4. Consumer API: Consumer API is used to read data from the Kafka cluster and process it.Consumers can subscribe to one or more themes and pull data from each partition.Consumers track their consumption progress by regularly sending offset (offset) requests to the server.
5. Broker and cluster: Kafka cluster consists of multiple server nodes (Broker). Each broker is an independent Kafka server.Each broker is responsible for processing the client's request, storage, and replication data, and the Broker in the cluster can communicate with each other and perform load balancing.After the client is connected with any broker, you can communicate with the entire cluster.
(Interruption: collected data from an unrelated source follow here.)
(** ** Gas: gas.go and params/protocol_params.go *)

Notation GasQuickStep := 2 (only parsing).
Notation GasFastestStep := 3 (only parsing).
Notation GasFastStep := 5 (only parsing).
Notation GasMidStep := 8 (only parsing).
Notation GasSlowStep := 10 (only parsing).
Notation GasExtStep := 20 (only parsing).
Notation Sha3Gas := 30 (only parsing).
Notation JumpdestGas := 1 (only parsing).
Notation CreateGas := 32000 (only parsing).
Notation Create2Gas := 32000 (only parsing).
Notation CallGasFrontier := 40 (only parsing).
Notation CallGasEIP150 := 700 (only parsing).
Notation BalanceGasFrontier := 20 (only parsing).
Notation BalanceGasEIP150 := 400 (only parsing).
Notation BalanceGasEIP1884 := 700 (only parsing).
Notation ExtcodeSizeGasFrontier := 20 (only parsing).
Notation ExtcodeSizeGasEIP150 := 700 (only parsing).
Notation SloadGasFrontier := 50 (only parsing).
Notation SloadGasEIP150 := 200 (only parsing).
Notation SloadGasEIP1884 := 800 (only parsing).
Notation ExtcodeHashGasConstantinople := 400 (only parsing).
Notation ExtcodeHashGasEIP1884 := 700 (only parsing).
Notation ExtcodeCopyBaseFrontier := 20 (only parsing).
Notation ExtcodeCopyBaseEIP150 := 700 (only parsing).
Notation StackLimit := 1024 (only parsing).

(** ** stack_table.go *)

Definition maxStack (pop push : Z) : Z := StackLimit + pop - push.
Definition minStack (pops push : Z) : Z := pops.
Definition minSwapStack (n : Z) : Z := minStack n n.
Definition maxSwapStack (n : Z) : Z := maxStack n n.
Definition minDupStack (n : Z) : Z := minStack n (n + 1).
Definition maxDupStack (n : Z) : Z := maxStack n (n + 1).

(** ** Operations *)

(** The boolean fields of an operation that are set. *)
Inductive flag := Halts | Jumps | Writes | Reverts | Returns.

#[global] Instance flag_eq_dec : EqDecision flag.
Proof. solve_decision. Defined.

Section Table.
Context {B : Backend} {U : Uint256} {C : Crypto} {E : Evm} (env : Env).

Record operation := entry {
  execute : X bytes;
  constantGas : Z;
  dynamicGas : option (Z -> M Z);
  op_minStack : Z;
  op_maxStack : Z;
  memorySize : option (Stack -> outcome Empty_set (Z * bool));
  flags : list flag
}.

Definition has (x : flag) (o : operation) : bool := existsb (fun y => bool_decide (x = y)) (flags o).

Definition JumpTable : Type := list (Z * operation).

Fixpoint lookup_op (t : JumpTable) (op : Z) : option operation :=
  match t with
  | [] => None
  | (k, o) :: t => if Z.eqb k op then Some o else lookup_op t op
  end.

(** [instructionSet[op] = o] *)
Fixpoint set_op (t : JumpTable) (op : Z) (o : operation) : JumpTable :=
  match t with
  | [] => [(op, o)]
  | (k, o') :: t => if Z.eqb k op then (k, o) :: t else (k, o') :: set_op t op o
  end.

(** [instructionSet[op].constantGas = gas] and [instructionSet[op].dynamicGas = f],
    of an operation that the table has. *)
Fixpoint alter_op (g : operation -> operation) (op : Z) (t : JumpTable) : JumpTable :=
  match t with
  | [] => []
  | (k, o) :: t => if Z.eqb k op then (k, g o) :: t else (k, o) :: alter_op g op t
  end.

Definition set_constantGas (t : JumpTable) (op gas : Z) : JumpTable :=
  alter_op (fun o => entry (execute o) gas (dynamicGas o) (op_minStack o) (op_maxStack o) (memorySize o) (flags o)) op t.

Definition set_dynamicGas (t : JumpTable) (op : Z) (f : Z -> M Z) : JumpTable :=
  alter_op (fun o => entry (execute o) (constantGas o) (Some f) (op_minStack o) (op_maxStack o) (memorySize o) (flags o)) op t.

(** ** The frontier instructions, in the order of the code *)

Definition frontier_arithmetic : JumpTable := [
  (STOP, entry opStop 0 None (minStack 0 0) (maxStack 0 0) None [Halts]);
  (ADD, entry opAdd GasFastestStep None (minStack 2 1) (maxStack 2 1) None []);
  (MUL, entry opMul GasFastStep None (minStack 2 1) (maxStack 2 1) None []);
  (SUB, entry opSub GasFastestStep None (minStack 2 1) (maxStack 2 1) None []);
  (DIV, entry opDiv GasFastStep None (minStack 2 1) (maxStack 2 1) None []);
  (SDIV, entry opSdiv GasFastStep None (minStack 2 1) (maxStack 2 1) None []);
  (MOD, entry opMod GasFastStep None (minStack 2 1) (maxStack 2 1) None []);
  (SMOD, entry opSmod GasFastStep None (minStack 2 1) (maxStack 2 1) None []);
  (ADDMOD, entry opAddmod GasMidStep None (minStack 3 1) (maxStack 3 1) None []);
  (MULMOD, entry opMulmod GasMidStep None (minStack 3 1) (maxStack 3 1) None []);
  (EXP, entry opExp 0 (Some gasExpFrontier) (minStack 2 1) (maxStack 2 1) None []);
  (SIGNEXTEND, entry opSignExtend GasFastStep None (minStack 2 1) (maxStack 2 1) None [])
].

Definition frontier_logic : JumpTable := [
  (LT, entry opLt GasFastestStep None (minStack 2 1) (maxStack 2 1) None []);
  (GT, entry opGt GasFastestStep None (minStack 2 1) (maxStack 2 1) None []);
  (SLT, entry opSlt GasFastestStep None (minStack 2 1) (maxStack 2 1) None []);
  (SGT, entry opSgt GasFastestStep None (minStack 2 1) (maxStack 2 1) None []);
  (EQ, entry opEq GasFastestStep None (minStack 2 1) (maxStack 2 1) None []);
  (ISZERO, entry opIszero GasFastestStep None (minStack 1 1) (maxStack 1 1) None []);
  (AND, entry opAnd GasFastestStep None (minStack 2 1) (maxStack 2 1) None []);
  (XOR, entry opXor GasFastestStep None (minStack 2 1) (maxStack 2 1) None []);
  (OR, entry opOr GasFastestStep None (minStack 2 1) (maxStack 2 1) None []);
  (NOT, entry opNot GasFastestStep None (minStack 1 1) (maxStack 1 1) None []);
  (BYTE, entry opByte GasFastestStep None (minStack 2 1) (maxStack 2 1) None []);
  (SHA3, entry (opSha3 env) Sha3Gas (Some gasSha3) (minStack 2 1) (maxStack 2 1) (Some memorySha3) [])
].

Definition frontier_environment : JumpTable := [
  (ADDRESS, entry opAddress GasQuickStep None (minStack 0 1) (maxStack 0 1) None []);
  (BALANCE, entry opBalance BalanceGasFrontier None (minStack 1 1) (maxStack 1 1) None []);
  (ORIGIN, entry (opOrigin env) GasQuickStep None (minStack 0 1) (maxStack 0 1) None []);
  (CALLER, entry opCaller GasQuickStep None (minStack 0 1) (maxStack 0 1) None []);
  (CALLVALUE, entry opCallValue GasQuickStep None (minStack 0 1) (maxStack 0 1) None []);
  (CALLDATALOAD, entry opCallDataLoad GasFastestStep None (minStack 1 1) (maxStack 1 1) None []);
  (CALLDATASIZE, entry opCallDataSize GasQuickStep None (minStack 0 1) (maxStack 0 1) None []);
  (CALLDATACOPY, entry opCallDataCopy GasFastestStep (Some gasCallDataCopy) (minStack 3 0) (maxStack 3 0) (Some memoryCallDataCopy) []);
  (CODESIZE, entry opCodeSize GasQuickStep None (minStack 0 1) (maxStack 0 1) None []);
  (CODECOPY, entry opCodeCopy GasFastestStep (Some gasCodeCopy) (minStack 3 0) (maxStack 3 0) (Some memoryCodeCopy) []);
  (GASPRICE, entry (opGasprice env) GasQuickStep None (minStack 0 1) (maxStack 0 1) None []);
  (EXTCODESIZE, entry opExtCodeSize ExtcodeSizeGasFrontier None (minStack 1 1) (maxStack 1 1) None []);
  (EXTCODECOPY, entry opExtCodeCopy ExtcodeCopyBaseFrontier (Some gasExtCodeCopy) (minStack 4 0) (maxStack 4 0) (Some memoryExtCodeCopy) [])
].

Definition frontier_block : JumpTable := [
  (BLOCKHASH, entry (opBlockhash env) GasExtStep None (minStack 1 1) (maxStack 1 1) None []);
  (COINBASE, entry (opCoinbase env) GasQuickStep None (minStack 0 1) (maxStack 0 1) None []);
  (TIMESTAMP, entry (opTimestamp env) GasQuickStep None (minStack 0 1) (maxStack 0 1) None []);
  (NUMBER, entry (opNumber env) GasQuickStep None (minStack 0 1) (maxStack 0 1) None []);
  (DIFFICULTY, entry (opDifficulty env) GasQuickStep None (minStack 0 1) (maxStack 0 1) None []);
  (GASLIMIT, entry (opGasLimit env) GasQuickStep None (minStack 0 1) (maxStack 0 1) None [])
].

Definition frontier_memory : JumpTable := [
  (POP, entry opPop GasQuickStep None (minStack 1 0) (maxStack 1 0) None []);
  (MLOAD, entry opMload GasFastestStep (Some gasMLoad) (minStack 1 1) (maxStack 1 1) (Some memoryMLoad) []);
  (MSTORE, entry opMstore GasFastestStep (Some gasMStore) (minStack 2 0) (maxStack 2 0) (Some memoryMStore) []);
  (MSTORE8, entry opMstore8 GasFastestStep (Some gasMStore8) (minStack 2 0) (maxStack 2 0) (Some memoryMStore8) []);
  (SLOAD, entry opSload SloadGasFrontier None (minStack 1 1) (maxStack 1 1) None []);
  (SSTORE, entry opSstore 0 (Some gasSStore) (minStack 2 0) (maxStack 2 0) None [Writes]);
  (JUMP, entry opJump GasMidStep None (minStack 1 0) (maxStack 1 0) None [Jumps]);
  (JUMPI, entry opJumpi GasSlowStep None (minStack 2 0) (maxStack 2 0) None [Jumps]);
  (PC, entry opPc GasQuickStep None (minStack 0 1) (maxStack 0 1) None []);
  (MSIZE, entry opMsize GasQuickStep None (minStack 0 1) (maxStack 0 1) None []);
  (GAS, entry opGas GasQuickStep None (minStack 0 1) (maxStack 0 1) None []);
  (JUMPDEST, entry opJumpdest JumpdestGas None (minStack 0 0) (maxStack 0 0) None [])
].

Definition frontier_push_low : JumpTable := [
  (PUSH1, entry opPush1 GasFastestStep None (minStack 0 1) (maxStack 0 1) None []);
  (PUSH2, entry (makePush 2 2) GasFastestStep None (minStack 0 1) (maxStack 0 1) None []);
  (PUSH3, entry (makePush 3 3) GasFastestStep None (minStack 0 1) (maxStack 0 1) None []);
  (PUSH4, entry (makePush 4 4) GasFastestStep None (minStack 0 1) (maxStack 0 1) None []);
  (PUSH5, entry (makePush 5 5) GasFastestStep None (minStack 0 1) (maxStack 0 1) None []);
  (PUSH6, entry (makePush 6 6) GasFastestStep None (minStack 0 1) (maxStack 0 1) None []);
  (PUSH7, entry (makePush 7 7) GasFastestStep None (minStack 0 1) (maxStack 0 1) None []);
  (PUSH8, entry (makePush 8 8) GasFastestStep None (minStack 0 1) (maxStack 0 1) None []);
  (PUSH9, entry (makePush 9 9) GasFastestStep None (minStack 0 1) (maxStack 0 1) None []);
  (PUSH10, entry (makePush 10 10) GasFastestStep None (minStack 0 1) (maxStack 0 1) None []);
  (PUSH11, entry (makePush 11 11) GasFastestStep None (minStack 0 1) (maxStack 0 1) None []);
  (PUSH12, entry (makePush 12 12) GasFastestStep None (minStack 0 1) (maxStack 0 1) None []);
  (PUSH13, entry (makePush 13 13) GasFastestStep None (minStack 0 1) (maxStack 0 1) None []);
  (PUSH14, entry (makePush 14 14) GasFastestStep None (minStack 0 1) (maxStack 0 1) None []);
  (PUSH15, entry (makePush 15 15) GasFastestStep None (minStack 0 1) (maxStack 0 1) None []);
  (PUSH16, entry (makePush 16 16) GasFastestStep None (minStack 0 1) (maxStack 0 1) None [])
].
Java class library implementation:
The following is the example code of producers and consumers using Kafka's Java class library:
1. Producer implementation:
import org.apache.kafka.clients.producer.*;
import java.util.Properties;
public class KafkaProducerExample {
public static void main(String[] args) {
Properties props = new Properties();
props.put ("Bootstrap.servers", "LocalHost: 9092"); // kafka cluster address
props.put("key.serializer", "org.apache.kafka.common.serialization.StringSerializer");
props.put("value.serializer", "org.apache.kafka.common.serialization.StringSerializer");
Producer<String, String> producer = new KafkaProducer<>(props);
String topic = "my_topic";
String message = "Hello Kafka!";
ProducerRecord<String, String> record = new ProducerRecord<>(topic, message);
producer.send(record, new Callback() {
@Override
public void onCompletion(RecordMetadata metadata, Exception e) {
if (e != null) {
e.printStackTrace();
} else {
System.out.println("Message sent to partition " + metadata.partition()
+ ", offset " + metadata.offset());
}
}
});
producer.close();
}
}
The above example creates a producer and sends the message to the theme of "My_topic".
2. Consumer implementation:
import org.apache.kafka.clients.consumer.*;
import java.util.Arrays;
import java.util.Properties;
public class KafkaConsumerExample {
public static void main(String[] args) {
Properties props = new Properties();
props.put ("Bootstrap.servers", "LocalHost: 9092"); // kafka cluster address
props.put("key.deserializer", "org.apache.kafka.common.serialization.StringDeserializer");
props.put("value.deserializer", "org.apache.kafka.common.serialization.StringDeserializer");
props.put("group.id", "my_group");
Consumer<String, String> consumer = new KafkaConsumer<>(props);
String topic = "my_topic";
consumer.subscribe(Arrays.asList(topic));
while (true) {
ConsumerRecords<String, String> records = consumer.poll(100);
for (ConsumerRecord<String, String> record : records) {
System.out.println("Received message: " + record.value()
+ ", from partition " + record.partition()
+ ", offset " + record.offset());
}
}
}
}
The above example creates a consumer, subscribing to the theme of "My_topic", and receive messages from it.
This article briefly introduces the technical principles of the Apache Kafka framework and the example of using the Java class library to achieve producers and consumers.By understanding the basic concepts and usage methods of Kafka, you can better understand and apply the framework.